▸ **To do**: The output should match the data below line for line.

>>>>

(* ===== verification/Startup.v ===== *)
(** * Start-up: [src/common.cpp], and [begin] of [src/utils/shm.cpp]

    How a server makes its queue, and how it reads its tables from the configuration
    file.  What [shm_open], [fstat], [ftruncate], [mmap] and [pthread_mutex_lock] return is
    an input, as are the entries iniparser finds. *)

From S2P Require Import Prelude Str ShmMessage Shm.

(** ** Code *)

(** [struct shared_memory] up to [data]: a mutex (40 bytes), two condition
    variables (48 each), [total_size], [filled], [most_recent_msg_nr]. *)
Definition sizeof_shared_memory : Z := 40 + 2 * 48 + 8 + 8 + 8.
Definition offset_most_recent : Z := 40 + 2 * 48 + 8 + 8.

(** What the system calls of [begin] come back with. *)
Record sys_results := { shm_open_ok : bool; fstat_ok : bool; ftruncate_ok : bool; mmap_ok : bool; lock_rc : lock_result }.

Definition ftruncate (n : Z) (bytes : list Z) : list Z := take (Z.to_nat n) bytes ++ zeros (n - zlen bytes).

(** [begin] of a queue of [size] bytes that has not begun before: [existing] are the bytes of
    the object of that name, empty when [shm_open] has just created it.  [None]: [false]. *)
Definition begin_ (size : Z) (sys : sys_results) (existing : list Z) : option segment :=
  if negb (shm_open_ok sys) then None
  else if negb (fstat_ok sys) then None
  else
    let total_segment_size := u64 (size + sizeof_shared_memory) in
    let is_new := negb (zlen existing =? total_segment_size) in
    if is_new && negb (ftruncate_ok sys) then None
    else
      let bytes := if is_new then ftruncate total_segment_size existing else existing in
      if negb (mmap_ok sys) then None
      else match lock_rc sys with
           | LockError => None
           | LockOk | LockOwnerDead =>
             Some {| s_total_size := size; s_filled := 0; s_most_recent := le_val (sub bytes offset_most_recent 8);
                     s_data := padd bytes sizeof_shared_memory; s_locked := false |}
           end.

Definition create_shm (name : list Z) (size : Z) (sys : sys_results) (existing : list Z) : outcome (option segment) :=
  if zlen name >=? max_id_length then Ret None
  else if size <? sizeof_message then Ret None
  else
    _ ← assertb (zlen name <? max_id_length);
    Ret (begin_ size sys existing).

(** [std::map::insert] keeps the entry there is. *)
Definition map_insert `{Countable K} {V} (k : K) (v : V) (m : gmap K V) : gmap K V :=
  match m !! k with
  | Some _ => m
  | None => <[k := v]> m
  end.

(** [strchr(key, ':') + 1] *)
Definition behind_colon (key : list Z) : outcome (list Z) :=
  match find_sub [58] key with
  | Some i => Ret (drop (S i) key)
  | None => Fault OutOfBounds
  end.

(** One entry; [None]: [exit(1)]. *)
Definition load_entry (parse : list Z -> outcome (option Z)) (entry : list Z * list Z) : outcome (option Z) :=
  let '(key, v) := entry in
  if zlen v =? 0 then Ret None else
  col ← behind_colon key;
  parse col.

(** [load_mappings_single]; the keys of the map are [uint16_t]. *)
Fixpoint load_mappings_single (entries : list (list Z * list Z)) (mappings_in : gmap Z (list Z)) : outcome (option (gmap Z (list Z))) :=
  match entries with
  | [] => Ret (Some mappings_in)
  | entry :: entries =>
    k ← load_entry my_stoi_dec entry;
    match k with
    | None => Ret None
    | Some k => load_mappings_single entries (map_insert (u16 k) entry.2 mappings_in)
    end
  end.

<<<<

▸ **Task result**:
(* ===== verification/Startup.v ===== *)
(** * Start-up: [src/common.cpp], and [begin] of [src/utils/shm.cpp]

    How a server makes its queue, and how it reads its tables from the configuration
    file.  What [shm_open], [fstat], [ftruncate], [mmap] and [pthread_mutex_lock] return is
    an input, as are the entries iniparser finds. *)

From S2P Require Import Prelude Str ShmMessage Shm.

(** ** Code *)

(** [struct shared_memory] up to [data]: a mutex (40 bytes), two condition
    variables (48 each), [total_size], [filled], [most_recent_msg_nr]. *)
Definition sizeof_shared_memory : Z := 40 + 2 * 48 + 8 + 8 + 8.
Definition offset_most_recent : Z := 40 + 2 * 48 + 8 + 8.

(** What the system calls of [begin] come back with. *)
Record sys_results := { shm_open_ok : bool; fstat_ok : bool; ftruncate_ok : bool; mmap_ok : bool; lock_rc : lock_result }.

Definition ftruncate (n : Z) (bytes : list Z) : list Z := take (Z.to_nat n) bytes ++ zeros (n - zlen bytes).

(** [begin] of a queue of [size] bytes that has not begun before: [existing] are the bytes of
    the object of that name, empty when [shm_open] has just created it.  [None]: [false]. *)
Definition begin_ (size : Z) (sys : sys_results) (existing : list Z) : option segment :=
  if negb (shm_open_ok sys) then None
  else if negb (fstat_ok sys) then None
  else
    let total_segment_size := u64 (size + sizeof_shared_memory) in
    let is_new := negb (zlen existing =? total_segment_size) in
    if is_new && negb (ftruncate_ok sys) then None
    else
      let bytes := if is_new then ftruncate total_segment_size existing else existing in
      if negb (mmap_ok sys) then None
      else match lock_rc sys with
           | LockError => None
           | LockOk | LockOwnerDead =>
             Some {| s_total_size := size; s_filled := 0; s_most_recent := le_val (sub bytes offset_most_recent 8);
                     s_data := padd bytes sizeof_shared_memory; s_locked := false |}
           end.

Definition create_shm (name : list Z) (size : Z) (sys : sys_results) (existing : list Z) : outcome (option segment) :=
  if zlen name >=? max_id_length then Ret None
  else if size <? sizeof_message then Ret None
  else
    _ ← assertb (zlen name <? max_id_length);
    Ret (begin_ size sys existing).

(** [std::map::insert] keeps the entry there is. *)
Definition map_insert `{Countable K} {V} (k : K) (v : V) (m : gmap K V) : gmap K V :=
  match m !! k with
  | Some _ => m
  | None => <[k := v]> m
  end.

(** [strchr(key, ':') + 1] *)
Definition behind_colon (key : list Z) : outcome (list Z) :=
  match find_sub [58] key with
  | Some i => Ret (drop (S i) key)
  | None => Fault OutOfBounds
  end.

(** One entry; [None]: [exit(1)]. *)
Definition load_entry (parse : list Z -> outcome (option Z)) (entry : list Z * list Z) : outcome (option Z) :=
  let '(key, v) := entry in
  if zlen v =? 0 then Ret None else
  col ← behind_colon key;
  parse col.

(** [load_mappings_single]; the keys of the map are [uint16_t]. *)
Fixpoint load_mappings_single (entries : list (list Z * list Z)) (mappings_in : gmap Z (list Z)) : outcome (option (gmap Z (list Z))) :=
  match entries with
  | [] => Ret (Some mappings_in)
  | entry :: entries =>
    k ← load_entry my_stoi_dec entry;
    match k with
    | None => Ret None
    | Some k => load_mappings_single entries (map_insert (u16 k) entry.2 mappings_in)
    end
  end.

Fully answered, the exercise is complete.